Write only the number of lines in the records beneath that hold "Lemma".

▼▼▼

Lemma parseRequest_written method uri hs body rest :
  sendableRequest method uri hs body rest ->
  parseRequest (buildRequest method uri hs body ++ rest) =
  Some (let '(path, query, params) := splitTarget uri in
        mkRequest method uri path query (str "HTTP/1.1") (receivedHeaders hs body) body params).
Proof.
  intros [Hm Hu Hhs Hline Hsec Hmem].
  rewrite buildRequest_message in Hsec, Hmem |- * by done. rewrite message_app in Hmem |- *.
  assert (Hb : zlen (body ++ rest) <= size_max) by (etrans; [apply message_body_le | done]).
  assert (Hb' : zlen body <= size_max) by (rewrite zlen_app in Hb; pose proof (zlen_nonneg rest); lia).
  pose proof (parseHeaders_written hs body Hhs Hb') as Hparse.
  destruct (written_lines hs body Hhs Hb') as (l & lines & Hl & Hplain). rewrite Hl in *.
  apply parseRequest_message; try done.
  - rewrite <- message_app, !zlen_app. lia.
  - by apply assignMessageBody_written.
Qed.

Lemma statusLine_plain code reason : 100 <= code <= 999 -> CR ∉ reason ->
  plainLine (str "HTTP/1.1" ++ SP :: toChars 10 code ++ SP :: reason).
Proof.
  intros (_ & _ & _ & HCR)%status_digits Hr. split; [discriminate|].
  rewrite not_elem_of_app, not_elem_of_cons, not_elem_of_app, not_elem_of_cons.
  split_and!; try done. decide_closed.
Qed.

Lemma parseResponseHead_message code reason l lines body headers :
  let sl := str "HTTP/1.1" ++ SP :: toChars 10 code ++ SP :: reason in
  let data := message sl (l :: lines) body in
  (100 <= code <= 999) -> trimmed reason -> CR ∉ reason ->
  Forall plainLine (l :: lines) -> zlen sl <= kMaxStatusLineSize ->
  zlen data - zlen body <= kMaxHeaderSectionSize -> zlen data <= size_max ->
  parseHeaderLines (joinLines (l :: lines)) = Some headers ->
  parseResponseHead data = Some (mkResponse code reason (str "HTTP/1.1") headers []).
Proof.
  intros sl data Hc Ht HCR Hplain Hline Hsec Hmem Hparse.
  destruct (message_cuts sl l lines body) as (H0 & Hend & Hfirst & Htk);
    [by apply statusLine_plain | done|]. fold data in H0, Hend, Hfirst, Htk.
  destruct (status_digits code Hc) as (Hd1 & Hd2 & Hd3 & _).
  unfold parseResponseHead. rewrite H0, Hend.
  rewrite (proj2 (Z.ltb_ge _ _)) by (rewrite (joinLines_section _ _ _ body); fold data; lia).
  rewrite Hfirst, (proj2 (Z.ltb_ge _ _)) by done.
  rewrite Htk. unfold sl at 1. rewrite firstSpace_cut by decide_closed.
  rewrite (proj2 (Nat.eqb_neq (length (str "HTTP/1.1")) 0)) by done.
  unfold sl at 1. rewrite secondSpace_cut by done.
  rewrite (proj2 (Nat.eqb_neq _ _)) by (unfold zlen in Hd1; lia).
  rewrite (take_app_length (str "HTTP/1.1") _ : take (length (str "HTTP/1.1")) sl = _).
  rewrite (middle_word (str "HTTP/1.1") (toChars 10 code) reason : sv_substr sl _ _ = _).
  rewrite (last_word (str "HTTP/1.1") (toChars 10 code) reason : drop _ sl = _), Hd1.
  change (isValidHttpVersion (str "HTTP/1.1")) with true. cbn [negb orb Z.eqb Pos.eqb].
  rewrite Hd2, trim_id by done.
  rewrite (message_headerLines sl l lines body ltac:(unfold size_max in *; fold data; lia) :
    sv_substr data _ _ = _).
  by rewrite Hparse.
Qed.

Lemma parseResponse_written code reason hs body rest :
  sendableResponse code reason hs body rest ->
  parseResponse (buildResponse code reason hs body ++ rest) =
  Some (mkResponse code reason (str "HTTP/1.1") (receivedHeaders hs body)
          (if hasNoResponseBody code then [] else body)).
Proof.
  intros [Hc [Hr1 Hr2] Hhs Hline Hsec Hmem].
  rewrite buildResponse_message in Hsec, Hmem |- * by (done || lia). rewrite message_app in Hmem |- *.
  assert (Hb : zlen (body ++ rest) <= size_max) by (etrans; [apply message_body_le | done]).
  assert (Hb' : zlen body <= size_max) by (rewrite zlen_app in Hb; pose proof (zlen_nonneg rest); lia).
  pose proof (parseHeaders_written hs body Hhs Hb') as Hparse.
  destruct (written_lines hs body Hhs Hb') as (l & lines & Hl & Hplain). rewrite Hl in *.
  destruct (status_digits code Hc) as (Hd1 & _).
  unfold parseResponse.
  rewrite (parseResponseHead_message code reason l lines (body ++ rest) (receivedHeaders hs body)); try done.
  - destruct (message_cuts (str "HTTP/1.1" ++ SP :: toChars 10 code ++ SP :: reason) l lines (body ++ rest))
      as (_ & -> & _); [by apply statusLine_plain | done|].
    unfold default, id. cbn [rs_statusCode rs_headers rs_statusMessage rs_version]. rewrite message_drop.
    destruct (hasNoResponseBody code); [done|]. by rewrite assignMessageBody_written.
  - rewrite zlen_app, zlen_cons, zlen_app, zlen_cons, Hd1. change (zlen (str "HTTP/1.1")) with 8. lia.
  - rewrite <- message_app, !zlen_app. lia.
Qed.

(** ** What the header loop guarantees *)

Lemma isCL_not_TE name : isCL name = true -> isTE name = false.
Proof.
  unfold isCL, isTE, caseInsensitiveCompare. case_match eqn:E; [done|].
  apply negb_false_iff, Nat.eqb_eq in E. by rewrite E.
Qed.

Lemma elem_of_map_set k v m kv : kv ∈ map_set k v m -> kv = (k, v) \/ kv ∈ m.
Proof.
  induction m as [|[k' v'] m IH]; cbn [map_set]; [rewrite list_elem_of_singleton; auto|].
  repeat case_match; rewrite ?elem_of_cons; intuition auto.
Qed.

Lemma length_map_set k v m : zlen (map_set k v m) <= zlen m + 1.
Proof.
  induction m as [|[k' v'] m IH]; cbn [map_set]; [done|].
  repeat case_match; rewrite ?zlen_cons; lia.
Qed.

(** The promise of [parseHeaderLines]: a sorted map of valid, trimmed entries in
    which the message length is given at most once and in one way. *)
Record framedHeaders (hs : strmap) (cl te : bool) : Prop := {
  fh_sorted : map_sorted hs;
  fh_names : Forall (fun h => isValidHeaderName h.1 = true ∧ trimmed h.2) hs;
  fh_cl : forall h, h ∈ hs -> isCL h.1 = true -> cl = true ∧ parseUnsignedDecimal h.2 ≠ None;
  fh_te : forall h, h ∈ hs -> isTE h.1 = true -> te = true;
  fh_one_cl : forall a b, a ∈ hs -> b ∈ hs -> isCL a.1 = true -> isCL b.1 = true -> a = b;
  fh_one_te : forall a b, a ∈ hs -> b ∈ hs -> isTE a.1 = true -> isTE b.1 = true -> a = b;
  fh_excl : cl && te = false
}.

▲▲▲

RESULT OF THIS TASK |
7